Chanan, 10, a fourth-grader at Ohr Chadash Academy of Baltimore started the project because wanted the Lego Death Star. At a whopping $500 retail though, it is a toy that most parents consider unreasonably expensive.
However, Tobey Finkelstein, Chanan’s mother, crowd-funds for nonprofit organizations professionally and saw trying to earn the funds for the Lego set as a good learning opportunity for her son. The only e lement lacking was a product to sell.
Inspiration struck when a neighbor of the Finkelsteins, Aaron Polun, came over for Shabbat. He put a tire on the head of a Lego mini-figure and joked about it being a Lego Rebbe.
“I told [Chanan], maybe you could try to Kickstart these Lego Chasidim; you can custom make them,” said Tobey. “He got to learn how to promote it, I showed him different online tools, and he made a little Facebook page showing these Lego builds.”

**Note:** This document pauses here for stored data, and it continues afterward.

(** ** Failures of the vendor calls *)

(** C5.  In [searchBusinesses]: a nearby search answering ZERO_RESULTS
    gives the empty result list, and its tier leaves the map as it is; any
    other answer that is not OK with a list rejects, the tier is skipped
    and the loop goes on with the next tier, so the tier loop never
    rejects; a failed detail fetch skips its place only, a successful one
    appends its record, and the detail loop never rejects; a geocoding
    whose status is not OK rejects the whole search with the geocoding
    error, and nothing is called after that one geocoding call. *)
Theorem failures_spec :
  forall (URL_hostname : string -> option string) (World : Type)
         (geocode :
            string -> World ->
            (option (list GeocoderResult) * GeocoderStatus) * World)
         (nearbySearch :
            PlaceSearchRequest -> World ->
            (option (list PlaceResult) * PlacesServiceStatus) * World)
         (getDetails :
            string -> list string -> World ->
            (option PlaceResult * PlacesServiceStatus) * World)
         (Date_now : World -> Z * World),
    let tiers := tierLoop World nearbySearch in
    let details := detailLoop World getDetails in
    (forall request w r w',
        nearbySearch request w = ((r, ZERO_RESULTS), w') ->
        nearbySearchPromise World nearbySearch request w = (inr [], w'))
    /\ (forall loc cats target radius rest m count w r w',
          PlaceMap.size m < target ->
          nearbySearch (searchRequest loc radius cats) w
          = ((r, ZERO_RESULTS), w') ->
          tiers loc cats target (radius :: rest) (m, count) w
          = tiers loc cats target rest (m, count) w')
    /\ (forall loc cats target radius rest st w r status w',
          PlaceMap.size (fst st) < target ->
          nearbySearch (searchRequest loc radius cats) w = ((r, status), w') ->
          status <> ZERO_RESULTS -> status <> OK \/ r = None ->
          tiers loc cats target (radius :: rest) st w
          = tiers loc cats target rest st w')
    /\ (forall loc cats target radii st w,
          exists st' w', tiers loc cats target radii st w = (inr st', w'))
    /\ (forall target placeId basicPlace rest detailedPlaces w r status w',
          Z.of_nat (length detailedPlaces) < target ->
          getDetails placeId detailFields w = ((r, status), w') ->
          status <> OK \/ r = None ->
          details target ((placeId, basicPlace) :: rest) detailedPlaces w
          = details target rest detailedPlaces w')
    /\ (forall target placeId basicPlace rest detailedPlaces w d w',
          Z.of_nat (length detailedPlaces) < target ->
          getDetails placeId detailFields w = ((Some d, OK), w') ->
          details target ((placeId, basicPlace) :: rest) detailedPlaces w
          = details target rest (detailedPlaces ++ [d])%list w')
    /\ (forall target entries detailedPlaces w,
          exists out w',
            details target entries detailedPlaces w = (inr out, w'))
    /\ (forall params w r status w',
          geocode (p_location params) w = ((r, status), w') ->
          status <> G_OK ->
          searchBusinesses URL_hostname World geocode nearbySearch getDetails
            Date_now params w
          = (inl (Error ("Geocoding failed: "
                         ++ GeocoderStatus_to_string status)), w')).
Proof.
  intros URL_hostname World geocode nearbySearch getDetails Date_now
    tiers details.
  split; [apply nearbySearchPromise_ZERO_RESULTS|].
  split.
  { intros loc cats target radius rest m count w r w' Hlt H.
    subst tiers. rewrite tierLoop_step by assumption.
    rewrite (nearbySearchPromise_ZERO_RESULTS _ _ _ _ _ _ H). simpl.
    now rewrite Z.add_0_r. }
  split.
  { intros loc cats target radius rest st w r status w' Hlt H Hz Hok.
    subst tiers. rewrite tierLoop_step by assumption.
    now rewrite (nearbySearchPromise_rejects _ _ _ _ _ _ _ H Hz Hok). }
  split; [intros; apply tierLoop_returns|].
  split.
  { intros target placeId basicPlace rest acc w r status w' Hlt H Hok.
    subst details. rewrite detailLoop_step by assumption.
    now rewrite (getDetailsPromise_rejects _ _ _ _ _ _ _ H Hok). }
  split.
  { intros target placeId basicPlace rest acc w d w' Hlt H.
    subst details. rewrite detailLoop_step by assumption.
    now rewrite (getDetailsPromise_OK _ _ _ _ _ _ H). }
  split; [intros; apply detailLoop_returns|].
  intros params w r status w' H Hst.
  apply (searchBusinesses_geocode_rejects _ _ _ _ _ _ _ _ _ _ _ H).
  now left.
Qed.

Chanan went about setting up his Kickstarter page for the project with a goal of $1,200. This would cover the Lego Death Star set he wanted in addition to the costs of custom individual Lego pieces for the Rebbes, the printing of the “Chasid” logo on different pieces, the Kickstarter fees and shipping. The project’s funding ended on March 26.
Thirty-four backers pledged $1,543, far more than either Chanan or Tobey expected. Depending on how much money they pledged, each backer will receive a number of custom-made Lego Rebbes and membership at the first intergalactic synagogue, Beis Death Star Kochav Chaim, which Chanan will convert from the Death Star once he has built it.
“[This type of project] is essentially a modern-day lemonade stand for kids,” said Tobey. “Instead of sitting outside for hours and making $5, he did this and made $1,500! We thought it would be just our friends and neighbors, but more than half of the people who backed the project, we don’t know them. It was cool to see my kid go through the same process as my adult clients.”
Tobey said her son messaged 23 people in one night and reached his goal the next day.
Chanan is excited to have raised so much money and eager to begin construction on the Lego project. “Some of the money is going to go toward making sure that we are able to make the synagogue,” he said. “We’re going to add a therapy room at the top and a room for kids to go when their parents are davening. I was very surprised at how many people helped.”
A blueprint on the Kickstarter page also suggest that the Death Star synagogue will include a room for the minyan, a separate section for women and, of course, a chair for the Rebbe.